Gott ermordet Onan, der nicht schwängern wollte
(1. Buch Mose, Kap. 38)

Gott vertilgte einst den Er,
denn vorm Herrn war böse der.
Onan sollte Er vertreten,
so hat Juda es erbeten.

Sollte sich zur Witwe legen,
Onan aber war dagegen,
denn sie war des Bruders Frau,
Onan nahm es sehr genau.

Onans Samen fiel zur Erde,
dass das Weib nicht schwanger werde.
Onan hasste Samenspenden,
Gott ließ Onans Leben enden.

Wolfgang Klosterhalfen
Reimbibel. Die Schreckliche Schrift in Reimen und Versen.
BoD, Mai 2009, 304 Seiten, 19.90 €

http://www.reimbibel.de/

5 Kommentare zu „Buch-Empfehlung: “Die Reimbibel” von Prof. Wolfgang Klosterhalfen“

  • Alex:

    Dringend benötigt für religiös indoktrinierte Jugendliche wäre als logische Fortsetzung, eine weitere Sammlung obskurer alter Berichte, die oftmals Unheil über weite Teile der Menschheit bringt, sowie Unvernunft zur Tugend und Zweifel zur Sünde erklärt: “Der Reimkoran”.

    • Zwischenrufer:

      Völlig richtig.

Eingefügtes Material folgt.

(** C7.  When the root schema cannot be read or parsed, [extractAllModules]
    throws and leaves the instance as it was.  When it can, the call returns
    the model of the instance, to which every import of the root schema has
    added its module, except that an import whose file cannot be read or
    parsed (or has no schema element) adds nothing; the modules of the other
    imports are all there, in order. *)
Theorem extractAllModules_error_policy (fs : FileSystem)
  (this : Concepts.ConceptExtractor) :
  let root := path_join (Concepts.xsdBasePath this) "CityGML.xsd" in
  match fs root with
  | None => Concepts.extractAllModules fs this = (inl (FileError root), this)
  | Some mainXsdDoc =>
      exists this',
        Concepts.extractAllModules fs this
          = (inr (Concepts.conceptModel this'), this') /\
        ConceptualModel.modules (Concepts.conceptModel this')
          = ConceptualModel.modules (Concepts.conceptModel this) ++
            flat_map (importedModules fs (Concepts.xsdBasePath this))
              (Dom.selectDoc "xs:import" mainXsdDoc) /\
        forall importEl,
          fs (path_join (Concepts.xsdBasePath this)
                (Dom.getAttribute (snd importEl) "schemaLocation")) = None ->
          importedModules fs (Concepts.xsdBasePath this) importEl = []
  end.
Proof.
  intros root. unfold Concepts.extractAllModules. fold root.
  destruct (fs root) as [mainXsdDoc |]; [| reflexivity].
  eexists. split; [reflexivity |]. split.
  - apply processImports_modules.
  - intros importEl Hfail. unfold importedModules. rewrite Hfail.
    now destruct (Js.truthy _).
Qed.

End ConceptFacts.

Section Rerun.
Context {np : NodePath}.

Der Unterschied wäre allerdings, dass der Autor fortan sein Leben nur noch unter stärkster polizeilicher Bewachung fristen könnte und auf Demonstrationen der ungebildeten Schreihälse wieder hunderte Menschen sterben müssten…

  • Danke für die freundliche Empfehlung!
    Ich hatte ursprünglich vor, die Reimbibel unter einem Pseudonym rauszubringen, fand das dann aber unfair gegenüber anderen Kritikern des christlichen Aberglaubens.
    An einer anderen Stelle habe ich allerdings zurückgesteckt. Ich hatte mir ein Jahr lang den Bart und ein graue Mähne wachsen lassen, weil ich in einem Video als „der Herr“ ein paar gereimte Hasstiraden loslassen wollte. Vor einer Woche bin ich aber zum Friseur, weil es mir dann doch zu riskant erschien, Gott bildlich darzustellen. Über den Koran kann ich natürlich nur Gutes sagen. Zum Beispiel gefällt mir, dass darin niemand für meine Sünden am Kreuz gestorben ist, und dass nicht sämtliche grausligen Geschichten aus dem AT nacherzählt werden.
    Hier noch ein Link:
    http://freigeisterhaus.de/viewtopic.php?t=28160

    • Gerhard Schäffer:

      Wofgang schrieb: [quote]Über den Koran kann ich natürlich nur Gutes sagen. Zum Beispiel gefällt mir, dass darin niemand für meine Sünden am Kreuz gestorben ist, und dass nicht sämtliche grausligen Geschichten aus dem AT nacherzählt werden.[/quote]

      Guter Witz oder war dieser Unsinn ernstgemeint?
      Aber ich gehe jetzt mal vom Positiven aus, daß Du das als Witz gemeint hast.

  • Gerhard Schäffer:

    Dämlich ist dieser Versuch, weil er nicht die geschichtliche Tragweite erfaßt. So haben schon verschiedene Sozialisten des 19. Jahrhunderts, als auch Historiker der DDR mehr in der Bibel gesehen als dieser Klosterhalfen, der anscheinend seine Traumata auf diese Weise bewältigt und im Freigeisterhaus.de seinen einseitigen Schwachsinn als HiobHolbach besserwisserisch zum besten gibt.